RECORDS PROVIDED:
(* ===== verification/PortIo.v ===== *)
(** * Port and memory-mapped I/O

    The devices are not part of the sources: what they answer is a parameter.
    The [in] and [out] instructions of [kernel/src/arch/x86_64/mod.rs] and the
    volatile accesses of the drivers go through these classes, whose state [W]
    is the state of the hardware. *)

From S2P Require Import Prelude.

(** [port_in bits port] and [port_out bits port value]. *)
Class PortIO (W : Type) : Type := {
  port_in : Z -> Z -> W -> Z * W;
  port_out : Z -> Z -> Z -> W -> W
}.

(** The width of a read. *)
Class PortIOLaws (W : Type) `{PortIO W} : Prop := {
  port_in_range : forall bits port w, 0 <= bits -> 0 <= (port_in bits port w).1 < 2 ^ bits
}.

Section Ports.
  Context {W : Type} `{PortIO W}.

Definition inb (port : Z) : ST W Z := fun w => Ret (port_in 8 port w).
Definition outb (port val : Z) : ST W unit := fun w => Ret (tt, port_out 8 port val w).
Definition inw (port : Z) : ST W Z := fun w => Ret (port_in 16 port w).
Definition outw (port val : Z) : ST W unit := fun w => Ret (tt, port_out 16 port val w).
Definition inl (port : Z) : ST W Z := fun w => Ret (port_in 32 port w).
Definition outl (port val : Z) : ST W unit := fun w => Ret (tt, port_out 32 port val w).

End Ports.
(* ===== verification/Inode.v ===== *)
(** * The inode interface

    The trait [Inode] of [kernel/src/fs/mod.rs], which the RAM file system,
    PondFS and the terminal implement and through which the rest of the kernel
    uses them.  [S] is the state the implementation works on and [N] stands for
    [Arc<dyn Inode>].  A [&str] is the list of its bytes. *)

From S2P Require Import Prelude.

Abbreviation Str := (list Z).

Inductive InodeKind : Type := File | Dir.
Inductive FsError : Type :=
  | NotFound | NotDir | NotFile | Exists_ | InvalidPath | IsDir | Io | NoSpace | BadFd | Unsupported.

#[global] Instance InodeKind_eq_dec : EqDecision InodeKind.
Proof. solve_decision. Defined.
#[global] Instance FsError_eq_dec : EqDecision FsError.
Proof. solve_decision. Defined.

(** [read_at] is given the length of the buffer; besides its result it yields
    the bytes it stored at the front of the buffer. *)
Class Inode (S N : Type) : Type := {
  i_kind : N -> ST S InodeKind;
  i_size : N -> ST S Z;
  i_read_at : N -> Z -> Z -> ST S (result Z FsError * list Z);
  i_write_at : N -> Z -> list Z -> ST S (result Z FsError);
  i_lookup : N -> Str -> ST S (result N FsError);
  i_readdir : N -> ST S (result (list (Str * InodeKind)) FsError);
  i_create : N -> Str -> InodeKind -> ST S (result N FsError);
  i_unlink : N -> Str -> ST S (result unit FsError)
}.

(** The trait [Filesystem]. *)
Class Filesystem (F N : Type) : Type := { root : F -> N }.

(** ** Strings *)

(** [str::starts_with] and [ends_with('/')]. *)
Definition SLASH : Z := 0x2F.
Fixpoint starts_with (s p : Str) {struct p} : bool :=
  match p, s with
  | [], _ => true
  | x :: p, y :: s => (x =? y) && starts_with s p
  | _ :: _, [] => false
  end.
Definition ends_with_slash (s : Str) : bool := bool_decide (last s = Some SLASH).

(** [s.split('/')]: one more piece than there are slashes. *)
Fixpoint split_slash (s : Str) : list Str :=
  match s with
  | [] => [[]]
  | c :: s =>
      if c =? SLASH then [] :: split_slash s
      else match split_slash s with
           | [] => [[c]]
           | p :: ps => (c :: p) :: ps
           end
  end.
(** [.filter(|c| !c.is_empty())]. *)
Definition components (s : Str) : list Str := filter (fun c => c ≠ []) (split_slash s).

(** [s.rfind('/')]. *)
Fixpoint rfind_slash (s : Str) : option nat :=
  match s with
  | [] => None
  | c :: s =>
      match rfind_slash s with
      | Some i => Some (S i)
      | None => if c =? SLASH then Some 0%nat else None
      end
  end.

Lemma starts_with_prefix (s p : Str) : starts_with s p = true <-> p `prefix_of` s.
Proof.
  revert s. induction p as [| x p IH]; intros s; [split; [intros _; apply prefix_nil | done] |].
  destruct s as [| y s]; cbn [starts_with].
  { split; [done | intros H; by apply prefix_nil_inv in H]. }
  rewrite andb_true_iff, Z.eqb_eq, IH. split.
  - intros [-> H]. by apply prefix_cons.
  - intros H. split; [by apply prefix_cons_inv_1 in H | by apply prefix_cons_inv_2 in H].
Qed.

Lemma split_slash_ne (s : Str) : split_slash s ≠ [].
Proof. destruct s as [| c s]; simpl; [done |]. destruct (c =? SLASH); [done |]. by destruct (split_slash s). Qed.

(** A separator splits the components. *)
Lemma split_slash_app (s t : Str) : split_slash (s ++ SLASH :: t) = split_slash s ++ split_slash t.
Proof.
  induction s as [| c s IH]; [done |]. cbn [app split_slash].
  destruct (c =? SLASH); [by rewrite IH |]. rewrite IH.
  destruct (split_slash s) as [| p ps] eqn:E; [by apply split_slash_ne in E | done].
Qed.

Lemma components_app (s t : Str) : components (s ++ SLASH :: t) = components s ++ components t.
Proof. unfold components. by rewrite split_slash_app, filter_app. Qed.

Lemma split_slash_free (s : Str) : SLASH ∉ s -> split_slash s = [s].
Proof.
  induction s as [| c s IH]; intros Hs; [done |]. cbn [split_slash].
  destruct (Z.eqb_spec c SLASH) as [-> |]; [set_solver |]. rewrite IH by set_solver. done.
Qed.

Lemma components_single (s : Str) : s ≠ [] -> SLASH ∉ s -> components s = [s].
Proof. intros Hn Hs. unfold components. rewrite split_slash_free by done. by rewrite filter_cons_True, filter_nil. Qed.

Lemma rfind_slash_None (s : Str) : rfind_slash s = None <-> SLASH ∉ s.
Proof.
  induction s as [| c s IH]; cbn [rfind_slash]; [split; [intros _; apply not_elem_of_nil | done] |].
  rewrite not_elem_of_cons, <- IH. clear IH. destruct (rfind_slash s); [naive_solver |].
  destruct (Z.eqb_spec c SLASH); naive_solver.
Qed.

Lemma rfind_slash_Some (s : Str) (i : nat) :
  rfind_slash s = Some i -> s = take i s ++ SLASH :: drop (S i) s /\ SLASH ∉ drop (S i) s.
Proof.
  revert i. induction s as [| c s IH]; intros i; cbn [rfind_slash]; [done |].
  destruct (rfind_slash s) as [j |] eqn:E.
  - intros [= <-]. destruct (IH j eq_refl) as [H1 H2]. split; [| exact H2]. cbn. by rewrite <- H1.
  - destruct (Z.eqb_spec c SLASH) as [-> |]; intros [= <-]. split; [done |].
    by apply rfind_slash_None.
Qed.
(** Adding a leaf, and removing an edge. *)
Lemma at_path_add ch ch' r p a n c q :
  (forall a n b m c, ch a n = Some c -> ch b m = Some c -> a = b /\ n = m) ->
  (forall a n, ch a n ≠ Some r) ->
  at_path ch r p = Some a -> ch a n = None -> (forall m, ch c m = None) -> r ≠ c -> (forall b m, ch b m ≠ Some c) ->
  (forall b m, ch' b m = if decide (b = a /\ m = n) then Some c else ch b m) ->
  at_path ch' r q = if decide (q = p ++ [n]) then Some c else at_path ch r q.
Proof.
  intros Hu Hr Hp Hn Hc Hrc Hcn Hch. induction q as [| m q IH] using rev_ind.
  { rewrite decide_False; [done |]. intros E. by destruct p. }
  rewrite !at_path_snoc, IH. destruct (decide (q = p ++ [n])) as [-> |].
  - simpl. rewrite Hch, decide_False, Hc.
    2:{ intros [-> _]. destruct p as [| x p _] using rev_ind; [simpl in Hp; congruence |].
        rewrite at_path_snoc in Hp. apply bind_Some in Hp as (? & _ & Hx). by apply Hcn in Hx. }
    rewrite decide_False; [| intros E; apply (f_equal length) in E; rewrite !length_app in E; simpl in E; lia].
    rewrite at_path_snoc, Hp. simpl. by rewrite Hn.
  - destruct (at_path ch r q) as [b |] eqn:Eq; simpl.
    2:{ rewrite decide_False; [done |]. intros E. apply app_inj_tail in E as [-> ->]. congruence. }
    rewrite Hch. destruct (decide (b = a /\ m = n)) as [[-> ->] | Hne].
    + by rewrite (at_path_inj ch r q p a Hu Hr Eq Hp), decide_True.
    + rewrite decide_False; [done |]. intros E. apply app_inj_tail in E as [-> ->]. apply Hne. split; congruence.
Qed.

Lemma at_path_cut ch ch' r p a n q :
  (forall a n b m c, ch a n = Some c -> ch b m = Some c -> a = b /\ n = m) ->
  (forall a n, ch a n ≠ Some r) ->
  at_path ch r p = Some a ->
  (forall b m, ch' b m = if decide (b = a /\ m = n) then None else ch b m) ->
  at_path ch' r q = if decide (p ++ [n] `prefix_of` q) then None else at_path ch r q.
Proof.
  intros Hu Hr Hp Hch. induction q as [| m q IH] using rev_ind.
  { rewrite decide_False; [done |]. intros E. apply prefix_nil_inv in E. by destruct p. }
  rewrite !at_path_snoc, IH. destruct (decide (p ++ [n] `prefix_of` q)) as [Hpre |].
  - rewrite decide_True; [done |]. by apply prefix_app_r.
  - destruct (at_path ch r q) as [b |] eqn:Eq; simpl.
    2:{ by case_decide. }
    rewrite Hch. destruct (decide (b = a /\ m = n)) as [[-> ->] | Hne].
    + rewrite (at_path_inj ch r q p a Hu Hr Eq Hp). by rewrite decide_True by done.
    + rewrite decide_False; [done |]. intros [k E]. destruct k as [| x k _] using rev_ind.
      * rewrite app_nil_r in E. apply app_inj_tail in E as [-> ->]. apply Hne. split; congruence.
      * rewrite app_assoc in E. apply app_inj_tail in E as [-> _]. eauto using prefix_app_r, prefix_app_l.
Qed.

EXERCISE GOAL: Among the records above, extract exactly the lines from the line with "0%nat else None" to the line with "destruct s as [| y s]; cbn [starts_with].", both lines included, and leave out the rest.

TASK RESULT:
      | None => if c =? SLASH then Some 0%nat else None
      end
  end.

Lemma starts_with_prefix (s p : Str) : starts_with s p = true <-> p `prefix_of` s.
Proof.
  revert s. induction p as [| x p IH]; intros s; [split; [intros _; apply prefix_nil | done] |].
  destruct s as [| y s]; cbn [starts_with].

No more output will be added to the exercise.